# Yeast For A Belgian Pale?



## Trent (11/5/06)

Gday
I am thinking about trying my hand at a belgian pale ale, cause, well, just because. I am debating between getting wyeast 1214 Belgian Ale or 3522 Belgian Ardennes. Anyone had any experience with either of these yeasts? I have 1388 in my yeast bank, (thanks to the xmas case swap) but wanted to get another fresh pouch. Wyeast have very little info regarding profiles and uses on either of these yeasts, so I was hoping someone here could help me make a choice. I have a de Koninck recipe, probably not gonna try and clone it (never had it) but it will just be something to put me in the ballpark, and I wanna know which yeast will suit better.
All the best
Trent


----------



## Stuster (11/5/06)

Why not save the cash and use that 1388 yeast, Trent? :super: 

I too got that through the Xmas case and have made a run of three beers using that yeast. The first was a Belgian Pale Ale and IMO it's come out pretty nicely. I was amazed at how quickly the starter fired up actually, considering it was only the dregs of one bottle and had been in my fridge for a few months, but it was up and away in a few hours.  

If you do decide to use it, keep it over 19 at least, warmer is fine. It may take a while, but it'll get there in the end.


----------



## Weizguy (11/5/06)

Trent,

How about a Wyeast Belgian II, when I see you on the weekend, if you'll be there for the BJCP session?

Cost? One of your beers (or two if you're feeling generous). Yeah, I know you planned to bring me some beer anyway, so U won't need any extras.

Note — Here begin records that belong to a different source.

(* ===== verification/FutexMutex.v ===== *)
(** Normal mutexes over a futex: [pthread_mutex_lock_drepper] of
    [libc/intrin/pthread_mutex_lock.c] and [pthread_mutex_unlock_drepper] of
    [libc/intrin/pthread_mutex_unlock.c].

    The word is 0 when the mutex is free, 1 when it is held and 2 when it is held and threads
    may sleep. Every atomic access is a step. [cosmo_futex_wait] sleeps when the word is 2 and
    else returns at once; [cosmo_futex_wake] with a count of one wakes one sleeper, any of them;
    a sleeper may also wake up for no reason, as the wrapper returns on signals and, on systems
    without futexes, after a delay. *)
From S2P Require Import Prelude Threads.
#[local] Open Scope Z_scope.

(** * Program counters *)

Inductive pc :=
| Outside                   (** in neither function *)
| Cas (is_trylock : bool)   (** before the compare-exchange of 0 by 1 *)
| Mark                      (** before the exchange after [val == 1] *)
| Wait                      (** at the head of the loop, before [cosmo_futex_wait] *)
| Asleep                    (** in the system, asleep *)
| Retry                     (** before the exchange in the loop *)
| Inside                    (** holds the mutex *)
| Store                     (** after [word == 2], before the store of 0 *)
| Wake.                     (** before [cosmo_futex_wake] *)

#[export] Instance pc_eq_dec : EqDecision pc.
Proof. solve_decision. Defined.

(** The mutex and the threads. *)
Record mutex := Mutex { futex : Z; pcs : list pc }.

(** * Accesses *)

(** [while (val > 0)] and what follows the loop. *)
Definition after_val (val : Z) : pc := if val >? 0 then Wait else Inside.

(** The compare-exchange of [pthread_mutex_lock_drepper] and the tests up to the next access:
    the word and where the thread goes. *)
Definition lock_cas (is_trylock : bool) (f : Z) : Z * pc :=
  if f =? 0 then (1, Inside)
  else (f, if is_trylock then Outside else if f =? 1 then Mark else after_val f).

(** [val = atomic_exchange_explicit(&mutex->_futex, 2)]. *)
Definition lock_exchange (f : Z) : Z * pc := (2, after_val f).

(** The decrement of [pthread_mutex_unlock_drepper]. *)
Definition unlock_sub (f : Z) : Z * pc := (s32 (f - 1), if f =? 2 then Store else Outside).

(** * Steps *)

Definition move (m : mutex) (k : nat) (fp : Z * pc) : mutex := Mutex fp.1 (<[k := fp.2]> (pcs m)).

(** A step of a thread; [spurious] tells whether it is a wakeup for no reason. *)
Inductive step (spurious : bool) (m : mutex) : mutex -> Prop :=
| call_lock k is_trylock :
    spurious = false -> pcs m !! k = Some Outside -> step spurious m (move m k (futex m, Cas is_trylock))
| do_cas k is_trylock :
    spurious = false -> pcs m !! k = Some (Cas is_trylock) ->
    step spurious m (move m k (lock_cas is_trylock (futex m)))
| do_mark k :
    spurious = false -> pcs m !! k = Some Mark -> step spurious m (move m k (lock_exchange (futex m)))
| do_wait k :
    spurious = false -> pcs m !! k = Some Wait ->
    step spurious m (move m k (futex m, if futex m =? 2 then Asleep else Retry))
| do_retry k :
    spurious = false -> pcs m !! k = Some Retry -> step spurious m (move m k (lock_exchange (futex m)))
| do_unlock k :
    spurious = false -> pcs m !! k = Some Inside -> step spurious m (move m k (unlock_sub (futex m)))
| do_store k :
    spurious = false -> pcs m !! k = Some Store -> step spurious m (move m k (0, Wake))
| do_wake k j :
    spurious = false -> pcs m !! k = Some Wake -> pcs m !! j = Some Asleep ->
    step spurious m (move (move m k (futex m, Outside)) j (futex m, Retry))
| do_wake_none k :
    spurious = false -> pcs m !! k = Some Wake -> Forall (fun p => p <> Asleep) (pcs m) ->
    step spurious m (move m k (futex m, Outside))
| wake_up k :
    spurious = true -> pcs m !! k = Some Asleep -> step spurious m (move m k (futex m, Retry)).

Definition any_step (m m' : mutex) : Prop := exists b, step b m m'.

(** [n] threads outside a free mutex. *)
Definition initial (n : nat) : mutex := Mutex 0 (replicate n Outside).

(** * The invariant *)

(** Threads that own the mutex: from taking it to the store of 0. *)
Definition owns (p : pc) : bool := match p with Inside | Store => true | _ => false end.
Definition sleeps (p : pc) : bool := match p with Asleep => true | _ => false end.
(** Threads that will mark the word or wake a sleeper before they sleep or leave. *)
Definition helps (p : pc) : bool := match p with Store | Wake | Retry => true | _ => false end.

Record mutex_ok (m : mutex) : Prop := {
  ok_word : 0 <= futex m <= 2;
  ok_owner : tally owns (pcs m) = if futex m =? 0 then 0%nat else 1%nat;
  ok_sleep : (0 < tally sleeps (pcs m))%nat -> futex m = 2 \/ (0 < tally helps (pcs m))%nat }.

Lemma initial_ok n : mutex_ok (initial n).
Proof. split; cbn; rewrite ?tally_replicate by done; lia. Qed.

Lemma not_asleep l : Forall (fun p => p <> Asleep) l -> tally sleeps l = 0%nat.
Proof. induction 1 as [|p l Hp _ IH]; [done|]. rewrite tally_cons, IH. by destruct p. Qed.

Lemma step_mutex_ok b m m' : mutex_ok m -> step b m m' -> mutex_ok m'.
Proof.
  intros [Hw Ho Hs] Hstep. destruct m as [f l]. cbn [futex pcs] in *.
  assert (Hf : f = 0 \/ f = 1 \/ f = 2) by lia.
  destruct Hstep as [k t _ Hk|k t _ Hk|k _ Hk|k _ Hk|k _ Hk|k _ Hk|k _ Hk|k j _ Hk Hj|k _ Hk Hn|k _ Hk];
    cbn [futex pcs move fst snd] in *.
  8: { assert (Hjk : (<[k := Outside]> l) !! j = Some Asleep).
       { rewrite list_lookup_insert_ne; [done|]. intros ->. congruence. }
       split; cbn [futex pcs move fst snd]; [lia| |]; tally_step Hjk; tally_step Hk; lia. }
  all: try (pose proof (tally_at owns l k _ Hk eq_refl)); try (pose proof (tally_at helps l k _ Hk eq_refl));
    try (pose proof (not_asleep l Hn));
    unfold lock_cas, lock_exchange, unlock_sub, after_val, s32;
    destruct Hf as [-> | [-> | ->]]; try destruct t; simpl in Ho |- *;
    split; simpl; tally_step Hk; lia.
Qed.

Lemma reachable_mutex_ok n m : rtc any_step (initial n) m -> mutex_ok m.
Proof.
  assert (H : forall m m', rtc any_step m m' -> mutex_ok m -> mutex_ok m').
  { clear. induction 1 as [|m m1 m' [b Hs] _ IH]; [done|]. intros Hm. by eapply IH, step_mutex_ok. }
  intros Hr. exact (H _ _ Hr (initial_ok n)).
Qed.

(** C21: in every interleaving of any number of threads, at most one thread owns the mutex,
    the word is 0 exactly when none does, and no wakeup is lost: while a thread sleeps, the
    word is 2 and an owner exists, who will see it when it unlocks, or some thread is about
    to wake a sleeper or to set the word to 2 again. *)
Theorem mutex_exclusion n m :
  rtc any_step (initial n) m ->
  (forall j k p q, pcs m !! j = Some p -> pcs m !! k = Some q -> owns p = true -> owns q = true -> j = k) /\
  (futex m = 0 <-> forall k p, pcs m !! k = Some p -> owns p = false) /\
  (forall k, pcs m !! k = Some Asleep ->
     exists j p, pcs m !! j = Some p /\ (futex m = 2 /\ owns p = true \/ helps p = true)).
Proof.
  intros Hr. destruct (reachable_mutex_ok n m Hr) as [Hw Ho Hs].
  assert (Hown : futex m <> 0 -> exists j p, pcs m !! j = Some p /\ owns p = true).
  { intros Hf. apply tally_find. rewrite Ho, (proj2 (Z.eqb_neq _ _)) by done. lia. }
  split_and!.
  - intros j k p q Hj Hk Hp Hq. apply (tally_two owns (pcs m) j k p q); try done.
    rewrite Ho. destruct (futex m =? 0); lia.
  - split.
    + intros Hf k p Hk. destruct (owns p) eqn:Hp; [|done].
      pose proof (tally_at owns _ _ _ Hk Hp) as H. rewrite Ho, Hf in H. cbn in H. lia.
    + intros Hn. destruct (Z.eq_dec (futex m) 0) as [|Hf]; [done|].
      destruct (Hown Hf) as (j & p & Hj & Hp). rewrite (Hn j p Hj) in Hp. done.
  - intros k Hk. destruct Hs as [Hf|Hh]; [by eapply tally_at| |].
    + destruct Hown as (j & p & Hj & Hp); [lia|]. exists j, p. auto.
    + apply tally_find in Hh as (j & p & Hj & Hp). exists j, p. auto.
Qed.

(** * Progress *)

(** Steps without wakeups for no reason. *)
Abbreviation steps := (rtc (step false)).

Lemma steps_ok m m' : steps m m' -> mutex_ok m -> mutex_ok m'.
Proof. induction 1 as [|m m1 m' Hs _ IH]; [done|]. intros Hm. by eapply IH, step_mutex_ok. Qed.

(** A thread waits in [pthread_mutex_lock]. *)
Definition waits (p : pc) : bool :=
  match p with Cas false | Mark | Wait | Asleep | Retry => true | _ => false end.

Lemma mutex_move_at m k fp : (k < length (pcs m))%nat -> pcs (move m k fp) !! k = Some fp.2.
Proof. intros Hk. by apply list_lookup_insert_eq. Qed.
Lemma mutex_move_ne m k j fp : j <> k -> pcs (move m k fp) !! j = pcs m !! j.
Proof. intros Hk. cbn. apply list_lookup_insert_ne. congruence. Qed.

(** An owner that sees 2 comes to the call that wakes. *)
Lemma owner_wakes m j p k q :
  pcs m !! j = Some p -> owns p = true -> (p = Inside -> futex m = 2) ->
  pcs m !! k = Some q -> j <> k ->
  exists m', steps m m' /\ pcs m' !! j = Some Wake /\ pcs m' !! k = Some q /\ futex m' = 0.
Proof.
  intros Hj Hp Hf Hk Hne. pose proof (lookup_lt_Some _ _ _ Hj) as Hl.
  assert (Hstore : forall m, pcs m !! j = Some Store -> pcs m !! k = Some q ->
    exists m', steps m m' /\ pcs m' !! j = Some Wake /\ pcs m' !! k = Some q /\ futex m' = 0).
  { intros m0 Hj0 Hk0. exists (move m0 j (0, Wake)). split_and!; [|by apply mutex_move_at, (lookup_lt_Some _ _ _ Hj0)| |done].
    - by apply rtc_once, do_store.
    - by rewrite mutex_move_ne. }
  destruct p; try done; [|by apply Hstore].
  destruct (Hstore (move m j (unlock_sub (futex m)))) as (m' & Hs & H1 & H2 & H3).
  - rewrite mutex_move_at by done. by rewrite (Hf eq_refl).
  - by rewrite mutex_move_ne.
  - exists m'. split_and!; [|done..]. eapply rtc_l; [by apply do_unlock|done].
Qed.

(** The owner, if there is one, lets go of the mutex. *)
Lemma owner_releases m k q :
  mutex_ok m -> pcs m !! k = Some q -> owns q = false ->
  exists m', steps m m' /\ pcs m' !! k = Some q /\ futex m' = 0.
Proof.
  intros [Hw Ho _] Hk Hq. destruct (Z.eqb_spec (futex m) 0) as [Hf|Hf]; [by exists m|].
  destruct (tally_find owns (pcs m)) as (j & p & Hj & Hp); [lia|].
  assert (Hne : j <> k) by (intros ->; congruence).
  destruct (decide (p = Inside /\ futex m = 1)) as [[-> H1]|Hn].
  - exists (move m j (unlock_sub (futex m))). split_and!; [by apply rtc_once, do_unlock|by rewrite mutex_move_ne|].
    by rewrite H1.
  - destruct (owner_wakes m j p k q) as (m' & Hs & _ & H1 & H2); try done; [|by exists m'].
    intros ->. assert (futex m <> 1) by naive_solver. lia.
Qed.

(** A waiting thread that is awake takes a free mutex. *)
Lemma waiter_enters m k q :
  pcs m !! k = Some q -> waits q = true -> q <> Asleep -> futex m = 0 ->
  exists m', steps m m' /\ pcs m' !! k = Some Inside.
Proof.
  intros Hk Hq Hna Hf. pose proof (lookup_lt_Some _ _ _ Hk) as Hl.
  assert (Hretry : forall m, pcs m !! k = Some Retry -> futex m = 0 ->
    exists m', steps m m' /\ pcs m' !! k = Some Inside).
  { intros m0 Hk0 Hf0. exists (move m0 k (lock_exchange (futex m0))). rewrite Hf0 at 2.
    split; [by apply rtc_once, do_retry|by apply mutex_move_at, (lookup_lt_Some _ _ _ Hk0)]. }
  destruct q as [|[]| | | | | | |]; try done.
  - exists (move m k (lock_cas false (futex m))). rewrite Hf at 2. split; [by apply rtc_once, do_cas|by apply mutex_move_at].
  - exists (move m k (lock_exchange (futex m))). rewrite Hf at 2. split; [by apply rtc_once, do_mark|by apply mutex_move_at].
  - destruct (Hretry (move m k (futex m, if futex m =? 2 then Asleep else Retry))) as (m' & Hs & H); [| done|].
    + rewrite mutex_move_at by done. by rewrite Hf.
    + exists m'. split; [|done]. eapply rtc_l; [by apply do_wait|done].
  - by apply Hretry.
Qed.

(** A sleeping thread is woken. *)
Lemma sleeper_wakes m k :
  mutex_ok m -> pcs m !! k = Some Asleep -> exists m', steps m m' /\ pcs m' !! k = Some Retry.
Proof.
  intros Hm Hk.
  assert (Hwake : forall m j, pcs m !! j = Some Wake -> pcs m !! k = Some Asleep ->
    exists m', steps m m' /\ pcs m' !! k = Some Retry).
  { clear. intros m j Hj Hk. eexists. split; [by eapply rtc_once, do_wake|]. apply mutex_move_at.
    cbn. rewrite length_insert. by eapply lookup_lt_Some. }
  assert (Hmarked : forall m, mutex_ok m -> futex m = 2 -> pcs m !! k = Some Asleep ->
    exists m', steps m m' /\ pcs m' !! k = Some Retry).
  { clear - Hwake. intros m [_ Ho _] Hf Hk. rewrite Hf in Ho. cbn in Ho.
    destruct (tally_find owns (pcs m)) as (j & p & Hj & Hp); [lia|].
    destruct (owner_wakes m j p k Asleep) as (m1 & Hs1 & H1 & H2 & _); try done; [intros ->; by rewrite Hk in Hj; injection Hj as <-|].
    destruct (Hwake m1 j H1 H2) as (m2 & Hs2 & H3). exists m2. split; [by etransitivity|done]. }
  destruct (ok_sleep m Hm) as [Hf|Hh]; [by eapply tally_at|by apply Hmarked|].
  apply tally_find in Hh as (j & p & Hj & Hp).
  assert (Hne : j <> k) by (intros ->; by rewrite Hk in Hj; injection Hj as <-). pose proof (lookup_lt_Some _ _ _ Hj) as Hl.
  destruct p; try done; [|destruct (owner_wakes m j Store k Asleep) as (m1 & Hs1 & H1 & H2 & _); try done|by eapply Hwake].
  - assert (Hs : step false m (move m j (lock_exchange (futex m)))) by by apply do_retry.
    destruct (Hmarked (move m j (lock_exchange (futex m)))) as (m2 & Hs2 & H2); [by eapply step_mutex_ok|done| |].
    + by rewrite mutex_move_ne.
    + exists m2. split; [by eapply rtc_l|done].
  - destruct (Hwake m1 j H1 H2) as (m2 & Hs2 & H3). exists m2. split; [by etransitivity|done].
Qed.

(** C22: no interleaving deadlocks: from every reachable state, each thread that waits in
    [pthread_mutex_lock], asleep or not, can still get the mutex, without relying on wakeups
    for no reason. *)
Theorem mutex_progress n m k q :
  rtc any_step (initial n) m -> pcs m !! k = Some q -> waits q = true ->
  exists m', steps m m' /\ pcs m' !! k = Some Inside.
Proof.
  intros Hr Hk Hq. pose proof (reachable_mutex_ok n m Hr) as Hm.
  assert (Hawake : forall m q, mutex_ok m -> pcs m !! k = Some q -> waits q = true -> q <> Asleep ->
    exists m', steps m m' /\ pcs m' !! k = Some Inside).
  { clear. intros m q Hm Hk Hq Hna. destruct (owner_releases m k q) as (m1 & Hs1 & H1 & Hf); [done..|by destruct q|].
    destruct (waiter_enters m1 k q) as (m2 & Hs2 & H2); [done..|]. exists m2. split; [by etransitivity|done]. }
  destruct (decide (q = Asleep)) as [->|]; [|by apply (Hawake m q)].
  destruct (sleeper_wakes m k Hm Hk) as (m1 & Hs1 & H1).
  destruct (Hawake m1 Retry) as (m2 & Hs2 & H2); [by eapply steps_ok|done..|].
  exists m2. split; [by etransitivity|done].
Qed.

(** Two threads, the second asleep while the first holds the mutex. *)
Definition contended : mutex := Mutex 2 [Inside; Asleep].

Lemma contended_reachable : rtc any_step (initial 2) contended.
Proof.
  assert (H : forall m m', step false m m' -> any_step m m') by (intros; by exists false).
  eapply rtc_l; [by apply H, (call_lock false _ 0 false)|].
  eapply rtc_l; [by apply H, (do_cas false _ 0 false)|].
  eapply rtc_l; [by apply H, (call_lock false _ 1 false)|].
  eapply rtc_l; [by apply H, (do_cas false _ 1 false)|].
  eapply rtc_l; [by apply H, (do_mark false _ 1)|].
  eapply rtc_l; [by apply H, (do_wait false _ 1)|]. apply rtc_refl.
Qed.

Lemma mutex_exclusion_witness :
  exists j p, pcs contended !! j = Some p /\ (futex contended = 2 /\ owns p = true \/ helps p = true).
Proof. exact (proj2 (proj2 (mutex_exclusion 2 contended contended_reachable)) 1%nat eq_refl). Defined.

Lemma mutex_progress_witness :
  exists m', steps contended m' /\ pcs m' !! 1%nat = Some Inside.
Proof. exact (mutex_progress 2 contended 1 Asleep contended_reachable eq_refl eq_refl). Defined.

Otherwise, I have made a nice Leffe blonde clone (Fly-Blown Belgian) with the S33 dry yeast, and it did an unreal job. Very well cloned. Thanks TDA for the recipe.

Seth


----------



## Trent (11/5/06)

Seth
Sounds like a plan. I was actually chucking in one or two extra's for ya anyway, so that makes it all the more worthwhile! And, like Stuster said, it can save me some $$$
See ya sat'dy, cant afford to miss any more classes, they are too enjoyable!
All the best
Trent


----------



## Darren (11/5/06)

1338 gets my vote.

cheers
Darren


----------



## Boozy the clown (11/5/06)

Why not consider the 3787? It worked very well (and hard) for me. Kept it pretty cold though.


----------



## pbrosnan (11/5/06)

Hi there,

Juts posted to another thread that I have a Pale Belgian currently ccing. About 3 weeks old and brewed with the 1214. Took a couple of weeks to clear but is now one of the clearest I have brewed. I am quite impressed with this beer, early on I thought I may have let it get too warm (17-20 over 10 days) but it is now tasting very nice. It's about 6.3%, quite sweet with a reasonable hop character. I hopped with lots of English hops (EKG and Fuggle) just to see what would happen. Very pleased with the results.


----------



## Aaron (11/5/06)

I would also suggest 1388. I have brewed with and achieved results I have been very happy with. Rumour has it that it is the Duvel yeast. So if you like Duvel it may be a good option.


----------



## Jazman (11/5/06)

the 1388 is a good yeast it also is a low floc yeast


----------



## THE DRUNK ARAB (12/5/06)

Weizguy said:


> Otherwise, I have made a nice Leffe blonde clone (Fly-Blown Belgian) with the S33 dry yeast, and it did an unreal job. Very well cloned. Thanks TDA for the recipe.
> 
> Seth
> [post="125741"][/post]​



Your welcome Seth . Glad you liked it.

Trent, I have made a couple of belgian pale ales, one with 1762 which I was really happy with and one with 1388 which I would have been really happy with had I not used the sugar in the grain bill (far too dry). I still have 3/4 of a keg sitting in storage and I reckon I will be chucking it.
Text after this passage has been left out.